▶ _Activity_
Check every line of the data below for the string "repeat", and copy the ones that hold it.

(Beginning of Record excerpts)

Lemma split_pairs p m :
  Forall (fun p => clean p.1 /\ clean p.2) (p :: m) ->
  split false (plain_pair p ++ concat (map (fun p => kvp_delimiter ++ plain_pair p) m)) kvp_delimiter =
  Some (map plain_pair (p :: m)).
Proof using BoostStringLaws0.
  revert p. induction m as [|q m IH]; intros p H; apply Forall_cons in H as [[H1 H2] H]; simpl.
  - rewrite app_nil_r. apply split_last. by apply plain_pair_delim.
  - rewrite split_first; [by rewrite IH|by apply plain_pair_delim|done|done].
Qed.

(** A map whose keys and values contain neither separator is recovered from its
    unescaped text. *)
Theorem kvp_roundtrip m :
  smap_wf m -> Forall (fun p => clean p.1 /\ clean p.2) m ->
  parse_kvp_string (kvp_string m) [] kvp_association kvp_delimiter = (SUCCESS, m).
Proof using BoostStringLaws0.
  intros Hwf H. unfold parse_kvp_string. destruct m as [|p m].
  - by rewrite split_last.
  - assert (kvp_string (p :: m) =
            plain_pair p ++ concat (map (fun p => kvp_delimiter ++ plain_pair p) m)) as ->
      by (unfold kvp_string, join_pairs, plain_pair, id; by rewrite <- !app_assoc).
    rewrite split_pairs, parse_plain_tokens by done. f_equal. by apply (smap_rebuild [] (p :: m)).
Qed.
End facts.

(** ** A reference for Boost's algorithms *)

Fixpoint split_compress (p : ascii -> bool) (s : bstr) : list bstr :=
  match s with
  | [] => [[]]
  | c :: s' =>
      if p c then match s' with
                  | c' :: _ => if p c' then split_compress p s' else [] :: split_compress p s'
                  | [] => [[]; []]
                  end
      else match split_compress p s' with
           | t :: ts => (c :: t) :: ts
           | [] => [[c]]
           end
  end.

Definition boost_ref : BoostString := {|
  starts_with s p := bstr_eqb (take (length p) s) p;
  split compress s d :=
    Some (if compress then split_compress (is_any_of d) s else split_any (is_any_of d) s)
|}.

#[export] Instance boost_ref_laws : BoostStringLaws boost_ref.
Proof.
  constructor.
  - intros s p. simpl. rewrite bstr_eqb_eq. split.
    + intros H. exists (drop (length p) s). rewrite <- H at 1. by rewrite take_drop.
    + intros [r ->]. apply take_app_length.
  - intros [] s d H; simpl; f_equal; induction H as [|c s Hc H IH]; simpl; try done;
      by rewrite Hc, IH.
  - intros [] s c r d H Hc Hr; simpl; f_equal; induction H as [|x s Hx H IH]; simpl.
    + rewrite Hc. destruct r as [|c' r]; [done|]. by rewrite (Hr eq_refl c' r eq_refl).
    + by rewrite Hx, IH.
    + by rewrite Hc.
    + by rewrite Hx, IH.
Qed.

Lemma escaped_kvp_roundtrip_witness :
  parse_escaped_kvp_string (B := boost_ref)
    (escaped_kvp_string (B := boost_ref) [(lit "a;b", lit "x=y"); (lit "k", lit "\v")]) []
    kvp_association kvp_delimiter kvp_escape =
  Some (SUCCESS, [(lit "a;b", lit "x=y"); (lit "k", lit "\v")]).
Proof. apply (escaped_kvp_roundtrip (B := boost_ref)). repeat constructor. Defined.

Lemma kvp_roundtrip_witness :
  parse_kvp_string (B := boost_ref) (kvp_string [(lit "k1", lit "v1"); (lit "k2", lit "v2")]) []
    kvp_association kvp_delimiter =
  (SUCCESS, [(lit "k1", lit "v1"); (lit "k2", lit "v2")]).
Proof. apply (kvp_roundtrip (B := boost_ref)); repeat constructor. Defined.
Lemma update_header_alter a f s h :
  mem_headers s !! a = Some h ->
  update_header a f s = Some (with_headers (alter f a (mem_headers s)) s).
Proof.
  intros Ha. unfold update_header, set_header, with_headers. rewrite Ha. simpl.
  do 2 f_equal. apply map_eq. intros i. destruct (decide (i = a)) as [->|Hne].
  - by rewrite lookup_insert_eq, lookup_alter_eq, Ha.
  - by rewrite lookup_insert_ne, lookup_alter_ne.
Qed.

(** [relink]: the assignment [next->prev = pv] for the first header of [l], if any. *)
Definition relink (pv : option Z) (l : list block) (H : gmap Z header) : gmap Z header :=
  match l with [] => H | c :: _ => alter (set_prev pv) (b_addr c) H end.

Lemma relink_chain E H pv pv' l nx :
  layout E l -> chain H pv l nx -> chain (relink pv' l H) pv' l nx.
Proof.
  destruct l as [|c l]; [done|]. intros Hl [Hc1 Hc2]. cbn [relink].
  destruct (layout_split E [] c l Hl) as (_ & Hok & _ & _ & _ & Hpost).
  destruct Hok as [_ _ Hsz Hfit _]. unfold b_data, sizeof_header in *.
  split; [by rewrite lookup_alter_eq, Hc1|].
  eapply chain_ext; [|exact Hc2]. eapply Forall_impl; [exact Hpost|].
  intros d Hd. cbv beta in Hd. apply lookup_alter_ne. lia.
Qed.

Lemma relink_other pv E l H a :
  a < next_addr E l -> relink pv l H !! a = H !! a.
Proof. destruct l as [|c l]; [done|]. cbn. intros Ha. apply lookup_alter_ne. lia. Qed.

Lemma relink_cases pv E l s nx :
  chain (mem_headers s) nx l None -> layout E l ->
  match b_addr <$> head l with
  | None => Some s
  | Some a => update_header a (set_prev pv) s
  end = Some (with_headers (relink pv l (mem_headers s)) s).
Proof.
  destruct l as [|c l]; intros Hc _; cbn [head fmap option_fmap option_map relink].
  - by destruct s.
  - destruct Hc as [Hc _]. by apply (update_header_alter _ _ _ _ Hc).
Qed.

Lemma used_bytes_cons b l :
  used_bytes (b :: l) = (if b_used b then b_size b else 0) + used_bytes l.
Proof. done. Qed.

Lemma used_bytes_app l1 l2 : used_bytes (l1 ++ l2) = used_bytes l1 + used_bytes l2.
Proof. induction l1 as [|b l1 IH]; [done|]. cbn [app]. rewrite !used_bytes_cons, IH. lia. Qed.
Lemma resolve_children_spec host p v children m e s x s' P :
  voters children P -> Forall (fun c => never_missing c.2) children -> strip (v_obj s) = o ->
  resolve_children_loop opr host p v children m e s = (x, s') ->
  strip (v_obj s') = strip (v_obj s) /\
  forall m' e', x = Ok (m', e') -> DELIM ∉ p ->
  forall w q, (w, q) ∈ m' -> ~ (w == 0)%Q -> (w, q) ∈ m \/ grows (v_obj s) P p q.
Proof.
  intros Hc Hn. revert v m e s x s'.
  induction Hc as [|[key r] children Hr Hc IH]; intros v m e s x s' Hs.
  { cbn. intros [= <- <-]. split; [done|]. intros m' e' [= <- _]. by left. }
  apply Forall_cons in Hn as [Hnr Hn]. cbn [resolve_children_loop snd] in *. run_M.
  destruct (r opr host (hierarchy_parser_copy p) v s) as [y s1] eqn:Er.
  assert (forall q u, y <> Ok (ERROR CHILD_NOT_FOUND, q, u)) as Hmiss
    by (intros q u ->; by apply Hnr in Er).
  apply voter, answers_copy in Er as [Hs1 Er]; [|done].
  assert (strip (v_obj s1) = o) as Ho by by rewrite Hs1.
  destruct y as [[[[|c] q0] u]|e0]; [| |by intros [= <- <-]].
  - intros Hx. destruct (IH Hn _ _ _ _ _ _ Ho Hx) as [Hs2 Hm]. split; [by rewrite Hs2|].
    intros m' e' Hm' Hp w q Hin Hw.
    destruct (Hm m' e' Hm' Hp w q Hin Hw) as [H|H]; [|by right; eapply grows_strip].
    apply redirect_map_insert_elem in H as [H|[= -> ->]]; [by left|]. right. by apply Er.
  - destruct (Z.eqb_spec c CHILD_NOT_FOUND) as [->|Hne]; [by destruct (Hmiss q0 u)|].
    intros Hx. destruct (IH Hn _ _ _ _ _ _ Ho Hx) as [Hs2 Hm]. split; [by rewrite Hs2|].
    intros m' e' Hm' Hp w q Hin Hw.
    destruct (Hm m' e' Hm' Hp w q Hin Hw) as [H|H]; [by left|by right; eapply grows_strip].
Qed.

(** No votes at all means that the last child failed. *)
Lemma resolve_children_empty host p v children m e s e' s' :
  resolve_children_loop opr host p v children m e s = (Ok ([], e'), s') ->
  m = [] /\ (e' = SUCCESS -> e = SUCCESS /\ children = []).
Proof.
  revert v m e s. induction children as [|[key r] children IH]; intros v m e s.
  { cbn. by intros [= -> -> _]. }
  cbn [resolve_children_loop]. run_M.
  destruct (r opr host (hierarchy_parser_copy p) v s) as [[[[[|c] q] u]|e0] s1]; [| |done].
  - intros [Hm _]%IH. by destruct m as [|[w q'] m]; [|destruct (Qle_bool u w) eqn:Eq; cbn in Hm; rewrite Eq in Hm].
  - destruct (c =? CHILD_NOT_FOUND); intros [Hm He]%IH.
    + by destruct m as [|[w q'] m]; [|destruct (Qle_bool u w) eqn:Eq; cbn in Hm; rewrite Eq in Hm].
    + split; [done|]. by intros [? _]%He.
Qed.

(** Choosing among the votes: one of the map, or an undefined draw. *)
Lemma select_child_spec read map p s x s' :
  map <> [] -> select_child read opr map p s = (x, s') ->
  v_obj s' = v_obj s /\ forall q w, x = Ok (q, w) -> (w, q) ∈ map.
Proof.
  intros Hne. unfold select_child. destruct map as [|[w0 q0] map]; [done|].
  destruct (_ && _).
  - unfold process_redirect_map_for_random_open. run_M.
    set (items := base.filter _ _). unfold random_index. destruct (length items) eqn:El.
    { intros [= <- <-]. by split. }
    destruct (items !! _) as [[w1 q1]|] eqn:Ei; intros [= <- <-]; (split; [done|]); [|done].
    intros q w [= -> ->]. apply list_elem_of_lookup_2, list_elem_of_filter in Ei. by destruct Ei.
  - intros [= <- <-]. split; [done|]. intros q w [= -> ->]. by left.
Qed.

(End of Record excerpts)

▶ _Expected answer_
Proof. apply (escaped_kvp_roundtrip (B := boost_ref)). repeat constructor. Defined.
Proof. apply (kvp_roundtrip (B := boost_ref)); repeat constructor. Defined.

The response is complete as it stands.